Trevor Brown: Sure enough, Greg came over and said, “Did you hear? It’s finally happening.” And I said, “What’s happening?” And he said, “They are making a gender-neutral potato, so we’re gonna secede.” And I said, “Yeah, that sounds about right. I remember how upset you were when Harry Styles wore a dress on the cover of Vogue, and he is not even a potato.”

Greg Biff: I just want to live in a country where potatoes are men, as God intended. I like to look at all the potatoes in my house and think, they will not ever tell each other what they are feeling or share intimate secrets that reveal their insecurities and doubts.

James Gadsden, “the Henry Knox of Potatopia”: I went quickly down the list of all the things the country would need. Of course we would need lots of potato guns and drones. Our military budget would be vast. And we would also need a navy because I just like how the navy makes a point to gender all its ships.

Marcia Clark: I am certainly happy to talk to you, but I don’t have any information about the potato country.

Helen Helenson: My precocious 6-year-old saw me crying and said, “Mommy, what has cancel culture wrought?” And I said, “Oh, Tomi, they are coming to take the gender away from all of our potatoes.” And Tomi started sobbing, too. We ran around the house seizing all the items we could think of — our masculine plastic potato, our feminine robot vacuum — and we hid them in the root cellar so Hasbro could not come and tell us their gender was a myth. We threw the television (masculine) out the window, but then we were sad because we could not watch “Veggie Tales,” where all the vegetables have genders as God willed them to have but none of them are interested in sex.

Ken Burns, documentary filmmaker: Once I heard that they were seceding, I was very sad, because I knew the toll of civil war. But I was also, of course, ready to make a documentary. I found a very moving letter.

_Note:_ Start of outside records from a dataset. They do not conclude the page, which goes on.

(** C9: a request that only removes tag [x], sent twice in a row for a
    file that has the tag, the store accepting writes and the key of the
    file being that of one live row: the first request ends with
    [didUpdate = true] (answer "success") and the file the handler then
    loads again from the store, the same one, has its other tags and not
    [x]; the second request, which works on that reloaded file, ends with
    [didUpdate = false] (answer "noting to do") and leaves the store as it
    is. And a request that only removes names none of which is a tag of the
    file ends with [didUpdate = false] and leaves the store, hence the tags
    of the file, unchanged. *)
Theorem UpdateFileHandler_removeTags_twice ns user db fs fileID name attributes newNamespace
    namespace file x :
  FindNamespace ns db (FileAttributes.Namespace attributes) = Some namespace ->
  (Namespace.ID namespace =? 0) = false ->
  negb (IsOwnedBy namespace user) && negb (User.CanWriteForeignNamespace user) = false ->
  GetCount db (File.setName File.zero name) namespace fileID = 1 ->
  FindFile db name fileID namespace user = (Some file, None) ->
  (File.ID file =? 0) = false ->
  List.length (filter (isRow (File.ID file)) (db_files db)) = 1 ->
  db_faults db = [] ->
  (HasTag file x = true ->
   exists db1 file1,
     UpdateFileHandler ns user db fs (Some "update")
       (onlyRemoveTags fileID name attributes newNamespace [x])
     = (answerUpdate true, db1, fs) /\
     FindFile db1 name fileID namespace user = (Some file1, None) /\
     File.ID file1 = File.ID file /\
     File.Tags file1
     = filter (fun t => negb (IsInStringArray (Tag.Name t) [x])) (File.Tags file) /\
     HasTag file1 x = false /\
     UpdateFileHandler ns user db1 fs (Some "update")
       (onlyRemoveTags fileID name attributes newNamespace [x])
     = (answerUpdate false, db1, fs)) /\
  (forall names,
     (forall t, In t (File.Tags file) -> IsInStringArray (Tag.Name t) names = false) ->
     UpdateFileHandler ns user db fs (Some "update")
       (onlyRemoveTags fileID name attributes newNamespace names)
     = (answerUpdate false, db, fs)).
Proof.
  intros Hn Hid Hp Hc Hfind Hkey Huniq Hf.
  assert (Hquiet : forall db0 file0 names,
             (forall t, In t (File.Tags file0) -> IsInStringArray (Tag.Name t) names = false) ->
             match updateAction ns user (Updates.mk "" "" newNamespace [] names [] [])
                     (false, file0, db0) with
             | Answer r db => (r, db, fs)
             | Go (didUpdate, _, db) => (answerUpdate didUpdate, db, fs)
             end = (answerUpdate false, db0, fs)).
  { intros db0 file0 names Hno. rewrite updateAction_onlyRemoveTags.
    unfold stepRemoveTags. cbn [Updates.RemoveTags].
    destruct (0 <? List.length names); [|reflexivity].
    rewrite (RemoveTags_no_match db0 file0 names Hno). simpl.
    rewrite Nat.ltb_irrefl. reflexivity. }
  split.
  2: { intros names Hno.
       rewrite (UpdateFileHandler_update_found ns user db fs
                  (onlyRemoveTags fileID name attributes newNamespace names) namespace file
                  Hn Hid Hp Hc Hfind).
       exact (Hquiet db file names Hno). }
  intros Hhas.
  (* the row the request addresses *)
  pose (found := fun r : File.t =>
          live r && (String.eqb (File.Name r) name
                     && (File.NamespaceID r =? Namespace.ID namespace)
                     && (File.UserID r =? User.ID user)
                     && ((fileID =? 0) || (File.ID r =? fileID)))).
  pose (counted := fun r : File.t =>
          live r && (condStr (File.Name (File.setName File.zero name)) (File.Name r)
                     && condID (Namespace.ID namespace) (File.NamespaceID r)
                     && ((fileID =? 0) || (File.ID r =? fileID)))).
  assert (Hrow : exists r0, firstByID (filter found (db_files db)) = Some r0
                            /\ file = preloaded db r0).
  { unfold FindFile, selectFiles in Hfind. fold found in Hfind.
    destruct (firstByID (filter found (db_files db))) as [r0|]; [|discriminate Hfind].
    exists r0. split; [reflexivity|]. inversion Hfind. reflexivity. }
  destruct Hrow as (r0 & Hfirst & Hfile).
  assert (Hin0 : In r0 (db_files db) /\ found r0 = true).
  { apply firstByID_In in Hfirst. apply filter_In in Hfirst. exact Hfirst. }
  destruct Hin0 as [Hin0 Hfound0].
  assert (Hlive0 : live r0 = true).
  { unfold found in Hfound0. apply andb_prop in Hfound0 as [Hl _]. exact Hl. }
  assert (Hrow0 : isRow (File.ID file) r0 = true).
  { unfold isRow. rewrite Hlive0, Hfile, preloaded_ID, Nat.eqb_refl. reflexivity. }
  assert (Hs : isStored db file = true).
  { unfold isStored. rewrite Hkey. simpl.
    assert (Hl : live file = true) by (rewrite Hfile; exact Hlive0). rewrite Hl. simpl.
    apply existsb_exists. exists r0. split; assumption. }
  (* the tags that stay *)
  pose (p := fun t : Tag.t => IsInStringArray (Tag.Name t) [x]).
  set (newTags := filter (fun t => negb (IsInStringArray (Tag.Name t) [x])) (File.Tags file)).
  assert (Hex : existsb p (File.Tags file) = true).
  { unfold HasTag in Hhas. apply existsb_exists in Hhas as (t & Ht & Hname).
    apply existsb_exists. exists t. split; [exact Ht|].
    unfold p, IsInStringArray; simpl. rewrite Hname. reflexivity. }
  assert (Hlt : List.length newTags < List.length (File.Tags file))
    by exact (filter_negb_shorter p (File.Tags file) Hex).
  assert (Hgone : forall t, In t newTags -> IsInStringArray (Tag.Name t) [x] = false).
  { intros t Ht. apply filter_In in Ht as [_ Ht]. apply negb_true_iff in Ht. exact Ht. }
  (* the first request *)
  pose proof (RemoveTags_stored_eq db file [x] Hs Hf Hlt) as Erem. fold newTags in Erem.
  set (g := syncKeys (File.setTags file newTags)) in *.
  set (rewrite := fun y : File.t =>
          if isRow (File.ID file) y then updateRow (File.setTags y []) g else y) in *.
  set (db1 := setFiles db (map rewrite (db_files db))) in *.
  (* the rewritten row keeps the columns the queries look at *)
  assert (Hcols : forall y, In y (db_files db) ->
            File.ID (rewrite y) = File.ID y /\ File.DeletedAt (rewrite y) = File.DeletedAt y /\
            File.Name (rewrite y) = File.Name y /\
            File.NamespaceID (rewrite y) = File.NamespaceID y /\
            File.UserID (rewrite y) = File.UserID y).
  { intros y Hy. unfold rewrite. destruct (isRow (File.ID file) y) eqn:Ey; [|tauto].
    assert (y = r0).
    { apply (length_1_same _ y r0 Huniq); apply filter_In; split; assumption. }
    subst y. unfold g. rewrite Hfile.
    destruct (reloaded_row db r0 (File.setTags r0 []) newTags) as (R1 & R2 & R3 & R4 & R5 & _).
    tauto. }
  assert (Hid1 : forall y, File.ID (rewrite y) = File.ID y).
  { intros y. unfold rewrite. destruct (isRow (File.ID file) y) eqn:Ey; [|reflexivity].
    destruct (updateRow_columns (File.setTags y []) g) as (U1 & _).
    destruct (syncKeys_columns (File.setTags file newTags)) as (S1 & _).
    unfold isRow in Ey. apply andb_prop in Ey as [_ Ey]. apply Nat.eqb_eq in Ey.
    rewrite U1. unfold g. rewrite S1. simpl. congruence. }
  assert (Hfound1 : filter found (db_files db1) = map rewrite (filter found (db_files db))).
  { unfold db1. simpl. apply filter_map_stable. intros y Hy.
    destruct (Hcols y Hy) as (C1 & C2 & C3 & C4 & C5).
    unfold found, live. rewrite C1, C2, C3, C4, C5. reflexivity. }
  assert (Hcount1 : GetCount db1 (File.setName File.zero name) namespace fileID = 1).
  { rewrite <- Hc. unfold GetCount, selectFiles. fold counted.
    assert (E : filter counted (db_files db1) = map rewrite (filter counted (db_files db))).
    { unfold db1. simpl. apply filter_map_stable. intros y Hy.
      destruct (Hcols y Hy) as (C1 & C2 & C3 & C4 & C5).
      unfold counted, live. rewrite C1, C2, C3, C4. reflexivity. }
    rewrite E. apply length_map. }
  assert (Hrw0 : rewrite r0 = updateRow (File.setTags r0 []) g)
    by (unfold rewrite; rewrite Hrow0; reflexivity).
  assert (Hfind1 : FindFile db1 name fileID namespace user
                   = (Some (preloaded db1 (rewrite r0)), None)).
  { unfold FindFile, selectFiles. fold found.
    rewrite Hfound1, (firstByID_map rewrite _ Hid1), Hfirst. reflexivity. }
  assert (Htags1 : File.Tags (preloaded db1 (rewrite r0)) = newTags).
  { rewrite Hrw0. unfold g. rewrite Hfile.
    destruct (reloaded_row db r0 (File.setTags r0 []) newTags) as (_ & _ & _ & _ & _ & R6).
    change (File.Tags (updateRow (File.setTags r0 [])
                         (syncKeys (File.setTags (preloaded db r0) newTags))) = newTags).
    rewrite R6. simpl. apply addTagRefs_nil. }
  assert (Hn1 : FindNamespace ns db1 (FileAttributes.Namespace attributes) = Some namespace)
    by exact Hn.
  exists db1, (preloaded db1 (rewrite r0)).
  split; [|split; [exact Hfind1|split; [|split; [exact Htags1|split]]]].
  - rewrite (UpdateFileHandler_update_found ns user db fs
               (onlyRemoveTags fileID name attributes newNamespace [x]) namespace file
               Hn Hid Hp Hc Hfind).
    unfold onlyRemoveTags. cbn [FileUpdateRequest.Updates].
    rewrite updateAction_onlyRemoveTags. unfold stepRemoveTags. cbn [Updates.RemoveTags].
    simpl (0 <? _). cbv iota. rewrite Erem. cbn [LogError].
    destruct (syncKeys_columns (File.setTags file newTags)) as (_ & _ & _ & _ & S5 & _).
    fold g in S5. rewrite S5. simpl File.Tags.
    apply Nat.ltb_lt in Hlt. rewrite Hlt. reflexivity.
  - rewrite preloaded_ID, Hid1, Hfile. symmetry. apply preloaded_ID.
  - unfold HasTag. rewrite Htags1.
    apply not_true_is_false. intros Hex1. apply existsb_exists in Hex1 as (t & Ht & Hname).
    pose proof (Hgone t Ht) as Hno. unfold IsInStringArray in Hno. simpl in Hno.
    rewrite Hname in Hno. discriminate Hno.
  - rewrite (UpdateFileHandler_update_found ns user db1 fs
               (onlyRemoveTags fileID name attributes newNamespace [x]) namespace
               (preloaded db1 (rewrite r0)) Hn1 Hid Hp Hcount1 Hfind1).
    apply Hquiet. rewrite Htags1. exact Hgone.
Qed.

Helen Helenson: Then I saw on my phone there was going to be a new country where potatoes were men. I said, “Tomi, we are going there right away. We are going to apply for asylum, and we will lead a better life there, with deep roots and open eyes.”

Ken Burns: “My dearest Sarah, I have gone to fight for my potato republic. I hope to return to see our tots, but then the love of my country, where all potatoes have Hasbro-assigned binary genders, comes over me like a strong potato-scented wind, and bears me irresistibly on to the battlefield. Po Ta To.”

Greg Biff: But then we saw that Hasbro had sent another tweet.

***

Hasbro, 3:37 p.m., 2/25/21: Hold that Tot — your main spud, MR POTATO HEAD isn’t going anywhere! While it was announced today that the POTATO HEAD brand name & logo are dropping the ‘MR.’ I yam proud to confirm that MR. & MRS. POTATO HEAD aren’t going anywhere and will remain MR. & MRS. POTATO HEAD.

***

Greg Biff: I sobbed with relief. We have a country again.

James Gadsden: At first I was relieved, but then I thought, without the potato tax revenue I was banking on, where am I going to get the billions of dollars required to pay for this navy I ordered?

Greg Biff: Then I got sad Potatopia wouldn’t exist anymore, but Lucille suggested I could start a party. A Gender Reveal Party. I liked that.